A la fin de la troisième guerre punique entre Carthage et Rome, Caton l'Ancien (150 ans av. J.C), sénateur romain, avait prononcé, devant ses pairs, la fameuse phrase : « Delenda Carthago ». Traduite du latin, cela donne : « Il faut détruire Carthage ». Une prophétie qui fut réellement traduite dans les faits par l'incendie et la destructio­n de la capitale de l'Empire carthagino­is, l'actuelle Carthage, en l'an 150 av. J.C, par les Romains et la défaite du général carthagino­is Hannibal.

Sans jouer sur les mots, Rached Ghannouchi a crié, depuis ce fameux 25 juillet 2021 : « Feu sur Carthage ! » Et les tirs ennemis mais aussi amis n'ont pas cessé de pleuvoir sur la tête du principal résident actuel du palais de cette ville. Il s'agit, bien sûr, de tirs politiques, à boulets rouges d'ailleurs, mais qui risquent d'incendier, non pas seulement Carthage, mais la Tunisie entière, car de l'autre côté, même si on ne tire pas à balles réelles, les flèches verbales incendiair­es n'ont fait qu'attiser le feu de la discorde.

Tous les analystes sérieux s'accordent à dire que la Tunisie s'enfonce, lentement mais sûrement, dans la crise, politique et économique la plus profonde de son histoire contempora­ine et qu'aucune issue ne se profile à l’horizon. Hormis les pressions étrangères, les menaces et même le chantage exercés de l'extérieur, la pression intérieure sur KS est tellement dérisoire qu'elle ne peut que pousser ce dernier à continuer dans la voie qu'il s'est tracée. Voie qui reste, d'ailleurs, obscure, à quelques semaines seulement du référendum annoncé pour le 25 juillet 2022.

Mais, pour revenir aux pressions intérieure­s, les déclaratio­ns surprenant­es de Nejib Chebbi, qui accuse le chef de l'Etat d'avoir voulu dissoudre les partis politiques, et pas seulement Ennahdha, le jour de l'Aïd, avant de différer cette décision, posent un sérieux problème. D'abord de fiabilité et de crédibilit­é ! Non que KS n'oserait pas faire ça, car tout pousse à croire que certains partis, notamment Ennahdha, seront un jour interdits, ou du moins écartés légalement du processus électoral, qui d'ailleurs reste jusqu'à maintenant hypothétiq­ue, mais parce que Nejib Chebbi ne révèle pas ses sources ! S'agit-il d'une informatio­n livrée par un service étranger, ou par des personnes infiltrées dans l'entourage du Président de la République, ce qui d'ailleurs ne choque plus personne après l'affaire Akacha ? Dans les deux cas, pourquoi Nejib Chebbi cache-t-il ses sources ? Ce qui est encore plus curieux, c'est qu'aucun journalist­e parmi ceux qui l'ont interviewé ne lui a posé la question. Cependant, certains signes qui ne trompent pas nous laissent penser que quelque chose se trame contre les partis, du moins certains d’entre eux, en l’occurrence le parti islamiste Ennahdha et le PDL de Abir Moussi. La liste, qui a été fuitée (encore une fois) des partis politiques qui devraient être convoqués pour participer au « dialogue » sur la Constituti­on, écarte les islamistes et les destourien­s, pour ne laisser que de micros partis nationalis­tes arabes, et un parti de gauche, qui ne représente plus grand-chose. D'autre part, le PDL s'est vu interdire une manifestat­ion qui se dirigerait vers Carthage, pour des raisons non invoquées, ce qui d'ailleurs confirme l'hostilité manifeste du Président vis-à-vis des destourien­s, qui est plus ancienne que celle qu'il porte aux islamistes. Pourtant, il était proche du RCD, mais il faut le dire, dans une autre vie !

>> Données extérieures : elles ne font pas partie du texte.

(* ===== verification/AgentLog.v ===== *)
(** * AgentLog: agent sessions, their transcripts and the activity log
    ([mail-store/src/agents.rs])

    The three tables, each operation a statement on them; [REAL] costs are
    rationals, and a title is the prompt serde reads back. *)

From Stdlib Require Import QArith.
From S2P Require Import Prelude.
From S2P Require Import Domain.
From S2P Require Import MailStore.

Record TranscriptRow := mkTranscript { tr_session : Z; tr_seq : Z; tr_role : string; tr_content_json : string }.
Record SessionRow := mkSessionRow {
  sr_id : Z; sr_uuid : string; sr_provider : string; sr_external_id : option string; sr_state : string;
  sr_started_at : Millis; sr_ended_at : option Millis; sr_prompt_count : Z; sr_cost_usd : option Q }.
Record ActionRow := mkActionRow {
  ar_id : Z; ar_session : Z; ar_tool : string; ar_args_json : string; ar_risk : string; ar_state : string;
  ar_result_summary : option string; ar_created_at : Millis; ar_resolved_at : option Millis }.
Record AgentTables := mkAgentTables {
  agent_sessions : list SessionRow; agent_transcript : list TranscriptRow; agent_actions : list ActionRow }.
Definition no_agents : AgentTables := mkAgentTables [] [] [].

Definition with_session_rows (x : list SessionRow) (t : AgentTables) : AgentTables :=
  mkAgentTables x (agent_transcript t) (agent_actions t).
Definition with_actions (x : list ActionRow) (t : AgentTables) : AgentTables :=
  mkAgentTables (agent_sessions t) (agent_transcript t) x.

Definition rowid (uuid : string) (t : AgentTables) : option Z :=
  sr_id <$> find_by sr_uuid uuid (agent_sessions t).
(** [UPDATE agent_sessions SET ... WHERE uuid = ?] *)
Definition update_session_row (uuid : string) (f : SessionRow → SessionRow) (t : AgentTables) : AgentTables :=
  with_session_rows ((λ r, if String.eqb (sr_uuid r) uuid then f r else r) <$> agent_sessions t) t.

(** ** Sessions *)

(** Idempotent: resuming reuses the row. *)
Definition start_session (uuid provider : string) (now : Millis) (t : AgentTables) : AgentTables :=
  match rowid uuid t with
  | Some _ => update_session_row uuid
      (λ r, mkSessionRow (sr_id r) (sr_uuid r) (sr_provider r) (sr_external_id r) "active" (sr_started_at r) None
              (sr_prompt_count r) (sr_cost_usd r)) t
  | None => with_session_rows (agent_sessions t ++
      [mkSessionRow (next_rowid (sr_id <$> agent_sessions t)) uuid provider None "active" now None 0 None]) t
  end.
Definition set_external_id (uuid external_id : string) : AgentTables → AgentTables :=
  update_session_row uuid
    (λ r, mkSessionRow (sr_id r) (sr_uuid r) (sr_provider r) (Some external_id) (sr_state r) (sr_started_at r)
            (sr_ended_at r) (sr_prompt_count r) (sr_cost_usd r)).
Definition end_session (uuid : string) (now : Millis) : AgentTables → AgentTables :=
  update_session_row uuid
    (λ r, mkSessionRow (sr_id r) (sr_uuid r) (sr_provider r) (sr_external_id r) "ended" (sr_started_at r) (Some now)
            (sr_prompt_count r) (sr_cost_usd r)).
Definition add_cost (uuid : string) (cost_usd : Q) : AgentTables → AgentTables :=
  update_session_row uuid
    (λ r, mkSessionRow (sr_id r) (sr_uuid r) (sr_provider r) (sr_external_id r) (sr_state r) (sr_started_at r)
            (sr_ended_at r) (sr_prompt_count r) (Some (default 0%Q (sr_cost_usd r) + cost_usd)%Q)).
(* ===== verification/Agents.v ===== *)
(** * Agents: the tools an agent calls ([kaluta-core/src/agents/tools.rs],
    [agents/approvals.rs])

    A tool call is a program over the operations it performs, one for each
    lock taken or await on the rest of the core, so that calls, the user and
    the core interleave between any two of them ([AgentHub]).  Text
    conversions and serde's texts are a class. *)

From Stdlib Require Import Ascii.
From S2P Require Import Prelude.
From S2P Require Import Domain.
From S2P Require Import Text.
From S2P Require Import Time.
From S2P Require Import Json.
From S2P Require Import Guide.
From S2P Require Import MailStore.
From S2P Require Import Read.
From S2P Require Import LocalDb.
From S2P Require Import Drain.
From S2P Require Import Permissions.

(** ** Answers and errors *)

Inductive Outcome := OkOutcome (text : string) (structured : option Json) | ErrorOutcome (code message : string).
Definition outcome_ok (o : Outcome) : bool := match o with OkOutcome _ _ => true | _ => false end.

Inductive ErrorKind :=
| InvalidInput | NotFound | Storage | Network | Auth | RateLimitedError | AgentError | PermissionDenied
| Cancelled | Internal.
Record CoreError := mkCoreError { ce_kind : ErrorKind; ce_message : string }.
Definition failed (e : CoreError) : Outcome :=
  match ce_kind e with
  | NotFound => ErrorOutcome "not_found" (ce_message e)
  | InvalidInput => ErrorOutcome "invalid_arguments" (ce_message e)
  | _ => ErrorOutcome "failed" (ce_message e)
  end.
Abbreviation CoreResult := (result CoreError).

La réaction de Abir Moussi a été très

sage, elle a annulé la manifestat­ion, tout en continuant à s'opposer faroucheme­nt à KS. A la limite, on peut imaginer qu'une telle manifestat­ion a été déclarée, en sachant bien qu'elle serait interdite, tout simplement pour gêner KS dans ses manoeuvres. Abir Moussi, que tous les sondages donnent gagnante aux prochaines élections, est le véritable danger politique pour KS et, de toute façon, sa véritable vraie opposition, car les islamistes ont tellement perdu du terrain, tellement dilapidé leur crédit électoral, qu'ils ne peuvent qu'être en position mineure aux prochains scrutins. Leur seule force reste dans leur capacité de se trouver des alliés à la carte pour leur faire écran et se faire oublier, tout en continuant à jouer aux victimes.

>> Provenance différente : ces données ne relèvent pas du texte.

(** ** Reading and writing mail *)

(** What the functions take from elsewhere. *)
Class FacadeText := {
  read_file : string → result string string;
  write_mime : OutgoingMessage → result string string;
  text_to_html : string → string;
  html_to_quoted_text : string → string;
  sanitize_html : string → string;
  encode64 : string → string;
  token_of : nat → string;                         (** [random_token]'s draws *)
  attachment_rows : Store → MessageId → list Z;    (** the rows' ids *)
  create_remote : string → option (string * string) → Kaluta → Kaluta * ProviderResult Label;
  elsewhere : ∀ o : CoreOp, option string → Millis → Kaluta → Kaluta * core_answer o }.

Section facade.
Context `{AgentText} `{FacadeText}.

Definition DEMO_ADDRESS : string := "me@example.com".
(** [own_address], [account_address]; [own_addresses] *)
Definition own_address (scoped : option string) (k : Kaluta) : CoreResult string :=
  '(_, a) ← db scoped k; Ok (default DEMO_ADDRESS (ac_email a)).
Definition own_addresses (scoped : option string) (k : Kaluta) : CoreResult (list string) :=
  account ← own_address scoped k;
  let account := lower account in
  sent ← read_db scoped k (λ d, sent_from_addresses (mail d));
  Ok (if bool_decide (account ∈ sent) then sent else account :: sent).

(** A panic in a task is an error of the call. *)
Definition in_task {A} (r : option (StoreResult A)) : CoreResult A :=
  match r with
  | Some r => map_err from_store r
  | None => Err (core_error Internal "task panicked")
  end.
Definition reply_draft (scoped : option string) (message_id : MessageId) (reply_all : bool) (k : Kaluta) :
    CoreResult DraftInfo :=
  _ ← refuse_if_archive scoped k;
  me ← own_addresses scoped k;
  '(_, a) ← db scoped k;
  draft_info <$> in_task (Compose.reply_draft lower text_to_html message_id reply_all me (mail (ac_db a))).
Definition forward_draft (scoped : option string) (message_id : MessageId) (k : Kaluta) : CoreResult DraftInfo :=
  _ ← refuse_if_archive scoped k;
  '(_, a) ← db scoped k;
  draft_info <$> in_task (Compose.forward_draft text_to_html message_id (mail (ac_db a))).

Definition save_draft (scoped : option string) (draft : DraftInfo) (now : Millis) (k : Kaluta) : Kaluta * CoreResult Z :=
  match refuse_if_archive scoped k with
  | Err e => (k, Err e)
  | Ok _ => write_db scoped k (save (draft_record draft) now)
  end.
Definition get_draft (scoped : option string) (id : Z) (k : Kaluta) : CoreResult (option DraftInfo) :=
  read_db scoped k (λ d, draft_info <$> LocalDb.get id d).
Definition list_drafts (scoped : option string) (k : Kaluta) : CoreResult (list DraftInfo) :=
  read_db scoped k (λ d, draft_info <$> LocalDb.list_drafts d).
Definition delete_draft (scoped : option string) (id : Z) (now : Millis) (k : Kaluta) : Kaluta * CoreResult () :=
  write_db scoped k (λ d, Ok (discard id now d, ())).

(** *** Sending *)

Definition recipients_of (d : DraftRecord) : list string := addr_email <$> d_to d ++ d_cc d ++ d_bcc d.
(** An agent mailbox's limits, on the draft as it is now. *)
Definition check_send (scoped : option string) (draft : Z) (k : Kaluta) : CoreResult () :=
  match effective_meta scoped k with
  | None => Ok ()
  | Some _ =>
      recipients ← read_db scoped k (λ d, default [] (recipients_of <$> LocalDb.get draft d));
      check_agent_recipients scoped recipients k
  end.
Definition send_draft (scoped : option string) (draft : Z) (now : Millis) (k : Kaluta) : Kaluta * CoreResult bool :=
  let ready :=
    _ ← refuse_if_archive scoped k;
    '(account, a) ← db scoped k;
    _ ← check_send scoped draft k;
    me ← own_address scoped k;
    Ok (account, a, address_new (am_name <$> effective_meta scoped k) me) in
  match ready with
  | Err e => (k, Err e)
  | Ok (account, a, from) =>
      let always_queue := headless k || bool_decide (is_Some (effective_meta scoped k)) in
      let hold := if headless k then 0%Z else send_delay_ms k in
      let queue := has_service scoped k || always_queue in
      let '(d, r) := Compose.send_draft lower read_file write_mime html_to_quoted_text sanitize_html encode64 id id
                       draft from queue hold (token_of (next_random k)) (token_of (S (next_random k))) now (ac_db a) in
      (set_db account d (take_random 2 k),
       match r with Ok _ => Ok (queue && (0 <? hold)%Z) | Err e => Err (from_send e) end)
  end.

(** Undo Send, and the sends waiting out their delay. *)
Definition cancel_send (scoped : option string) (draft_id : Z) (now : Millis) (k : Kaluta) : Kaluta * CoreResult bool :=
  let '(k, r) := write_db scoped k (Outbox.cancel_send lower draft_id now) in
  (k, (λ changes, bool_decide (is_Some changes)) <$> r).
Definition send_held_until (scoped : option string) (draft_id : Z) (now : Millis) (k : Kaluta) :
    CoreResult (option Millis) :=
  read_db scoped k (Outbox.send_held_until draft_id now).
Definition over_stores (f : Db → Z) (k : Kaluta) : Z :=
  foldr (λ p n, (f (ac_db p.2) + n)%Z) 0%Z (map_to_list (stores k)).
Definition held_send_count (now : Millis) (k : Kaluta) : Z := over_stores (held_sends now) k.
Definition unsent_send_count_now (k : Kaluta) : Z := over_stores unsent_sends k.
(** [send_held_now], before it waits. *)
Definition release_all (now : Millis) (k : Kaluta) : Kaluta :=
  with_stores ((λ a, mkAccount (release_held_sends now (ac_db a)).1 (ac_email a) (ac_agents a)) <$> stores k) k.

(** ** Changes *)

(** [apply], the events it emits left out. *)
Definition apply (scoped : option string) (change : LocalChange) (record : option string) (now : Millis) (k : Kaluta) :
    Kaluta * CoreResult (option (string * Z) * nat) :=
  let queue := has_service scoped k in
  let '(k', r) := write_db scoped k (apply_local_change_recorded lower change queue record now) in
  (k', (λ applied, (account ← effective_account_id scoped k; action ← ap_action applied; Some (account, action),
                    ap_messages applied)) <$> r).
Definition mutate (scoped : option string) (change : LocalChange) (kind : string) (now : Millis) (k : Kaluta) :
    Kaluta * CoreResult (option (string * Z)) :=
  let '(k, r) := apply scoped change (Some kind) now k in (k, fst <$> r).
Definition mutate_unrecorded (scoped : option string) (change : LocalChange) (now : Millis) (k : Kaluta) :
    Kaluta * CoreResult () :=
  let '(k, r) := apply scoped change None now k in (k, (λ _, ()) <$> r).

(** The user's actions: threads must be given. *)
Definition threads (ids : list string) : CoreResult (list ThreadId) :=
  if is_empty ids then Err (core_error InvalidInput "no threads given") else Ok ids.
Definition user_change (scoped : option string) (ids : list string) (change : list ThreadId → LocalChange)
    (kind : string) (now : Millis) (k : Kaluta) : Kaluta * CoreResult (option (string * Z)) :=
  match threads ids with
  | Err e => (k, Err e)
  | Ok ids => mutate scoped (change ids) kind now k
  end.
Definition archive_threads scoped ids := user_change scoped ids Drain.archive "archive".
Definition move_to_inbox_threads scoped ids := user_change scoped ids move_to_inbox "move_to_inbox".
Definition mark_junk_threads scoped ids := user_change scoped ids mark_junk "junk".
Definition not_junk_threads scoped ids := user_change scoped ids not_junk "not_junk".
Definition set_read_threads scoped ids (read : bool) :=
  user_change scoped ids (λ ts, set_read ts read) (if read then "read" else "unread").
Definition set_starred_threads scoped ids (starred : bool) :=
  user_change scoped ids (λ ts, set_starred ts starred) (if starred then "star" else "unstar").
Definition trash_user_threads scoped ids := user_change scoped ids ChangeTrash "trash".
Definition modify_labels (scoped : option string) (ids add remove : list string) (now : Millis) (k : Kaluta) :
    Kaluta * CoreResult (option (string * Z)) :=
  if List.existsb (λ l, bool_decide (l ∈ PROTECTED)) (add ++ remove)
  then (k, Err (core_error InvalidInput "spam, trash, draft and sent are not labels to set"))
  else user_change scoped ids (λ ts, ChangeLabels ts add remove)
         (if is_empty remove then "label" else if is_empty add then "unlabel" else "relabel") now k.

(** [cleanup::is_cleanup_action] *)
Definition is_cleanup_action (kind : string) : bool := starts_with "cleanup_" kind.
(** [replay]: a recorded action's diffs, or their inverse, in its account. *)
Definition replay (token : string * Z) (inverse : bool) (now : Millis) (k : Kaluta) : Kaluta * CoreResult () :=
  let scoped := Some token.1 in
  let found :=
    action ← read_db scoped k (get_action token.2);
    ok_or (core_error NotFound "that action can no longer be undone") action in
  match found with
  | Err e => (k, Err e)
  | Ok action =>
      let diffs := if inverse then Outbox.inverse <$> ua_diffs action else ua_diffs action in
      mutate_unrecorded scoped (ChangeExact diffs (is_cleanup_action (ua_kind action))) now k
  end.

(** *** Labels *)

(** [text_color_for]: a channel that is not two hex digits counts 0. *)
Definition hex_value (c : Ascii.ascii) : option Z :=
  let n := Z.of_nat (Ascii.nat_of_ascii c) in
  if (48 <=? n)%Z && (n <=? 57)%Z then Some (n - 48)%Z
  else if (97 <=? n)%Z && (n <=? 102)%Z then Some (n - 87)%Z
  else if (65 <=? n)%Z && (n <=? 70)%Z then Some (n - 55)%Z else None.
(** [u8::from_str_radix(_, 16)] of two characters: a sign is allowed. *)
Definition radix16 (s : string) : option Z :=
  match s with
  | String a (String b EmptyString) =>
      if Ascii.eqb a "+" then hex_value b
      else x ← hex_value a; y ← hex_value b; Some (16 * x + y)%Z
  | _ => None
  end.
Definition channel (hex : string) (i : nat) : Z := default 0%Z (radix16 (String.substring i 2 hex)).
Definition text_color_for (background : string) : string :=
  let hex := strip_all (String.length background) ["#"] background in
  let luminance := (299 * channel hex 0 + 587 * channel hex 2 + 114 * channel hex 4)%Z in
  if (150 * 1000 <? luminance)%Z then "#000000" else "#ffffff".

(** [trim_matches('/')] *)
Definition trim_slashes (s : string) : string :=
  let strip := strip_all (String.length s) ["/"] in string_rev_of (strip (string_rev_of (strip s))).
Definition label_segments (name : string) : list string := split_on "/" name.

Definition label_upserted (l : Label) (d : Db) : StoreResult (Db * ()) :=
  '(s, _) ← finish lower (upsert_labels [l] (writer_new (mail d)));
  Ok (with_mail s d, ()).
Definition name_refusal (name : string) : option CoreError :=
  if String.eqb name "" || (225 <? String.length name) ||
     List.existsb (λ part, String.eqb (trim part) "") (label_segments name)
  then Some (core_error InvalidInput "a label needs a name (nest with /)")
  else if List.existsb (λ s, nocase_eqb s name) (PROTECTED ++ [INBOX; UNREAD; STARRED; IMPORTANT])
  then Some (core_error InvalidInput (name +:+ " is a system label")) else None.
(** The label from the server, again without a color it refuses; or a local
    one. *)
Definition new_label (scoped : option string) (name : string) (color : option (string * string)) (now : Millis)
    (k : Kaluta) : Kaluta * CoreResult Label :=
  if has_service scoped k then
    match create_remote name color k with
    | (k, Err (InvalidResponse e)) =>
        match color with
        | Some _ => let '(k, r) := create_remote name None k in (k, map_err from_provider r)
        | None => (k, Err (from_provider (InvalidResponse e)))
        end
    | (k, r) => (k, map_err from_provider r)
    end
  else
    (take_label k,
     Ok (mkLabel ("Label_local_" +:+ pretty now +:+ "_" +:+ pretty (Z.of_nat (next_label k))) name UserLabel color true)).
Definition create_single_label (scoped : option string) (name : string) (color : option string) (now : Millis)
    (k : Kaluta) : Kaluta * CoreResult Label :=
  let name := trim_slashes (trim name) in
  match name_refusal name with
  | Some e => (k, Err e)
  | None =>
      match read_db scoped k (λ d, Read.list_labels (mail d)) with
      | Err e => (k, Err e)
      | Ok labels =>
          match List.find (λ l, nocase_eqb (l_name l) name) labels with
          | Some existing => (k, Ok existing)
          | None =>
              let '(k, r) := new_label scoped name ((λ bg, (bg, text_color_for bg)) <$> color) now k in
              match r with
              | Err e => (k, Err e)
              | Ok label => let '(k, r) := write_db scoped k (label_upserted label) in (k, (λ _, label) <$> r)
              end
          end
      end
  end.
(** A path's missing parents first, without a color. *)
Fixpoint create_parents (scoped : option string) (parents : list string) (now : Millis) (k : Kaluta) :
    Kaluta * CoreResult () :=
  match parents with
  | [] => (k, Ok ())
  | p :: parents =>
      let '(k, r) := create_single_label scoped p None now k in
      match r with Ok _ => create_parents scoped parents now k | Err e => (k, Err e) end
  end.
Definition create_label (scoped : option string) (name : string) (color : option string) (now : Millis) (k : Kaluta) :
    Kaluta * CoreResult Label :=
  let name := trim_slashes (trim name) in
  let segments := label_segments name in
  let parents := (λ depth, join "/" (take depth segments)) <$> seq 1 (length segments - 1) in
  let '(k, r) := create_parents scoped parents now k in
  match r with Ok _ => create_single_label scoped name color now k | Err e => (k, Err e) end.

Mais le scénario de voir les partis qui peuvent peser dans la balance politique écartés du processus engagé par le chef de l'Etat et peut-être même du processus électoral est à prendre très au sérieux. Déjà les islamistes d'Ennahdha crient à la manipulati­on des futures élections et des résultats du référendum, surtout après la mise à l'écart du président de l'ISIE qui, tout le monde le sait, n'était qu'un supplétif de ce parti. Etant un simple notaire, il s'était fait attribuer, pendant des années, les avantages et le statut de ministre et c'est Rached Ghannouchi lui-même qui l'avait placé à la tête de cette institutio­n supposée neutre. Et ça, nos amis américains le savent très bien.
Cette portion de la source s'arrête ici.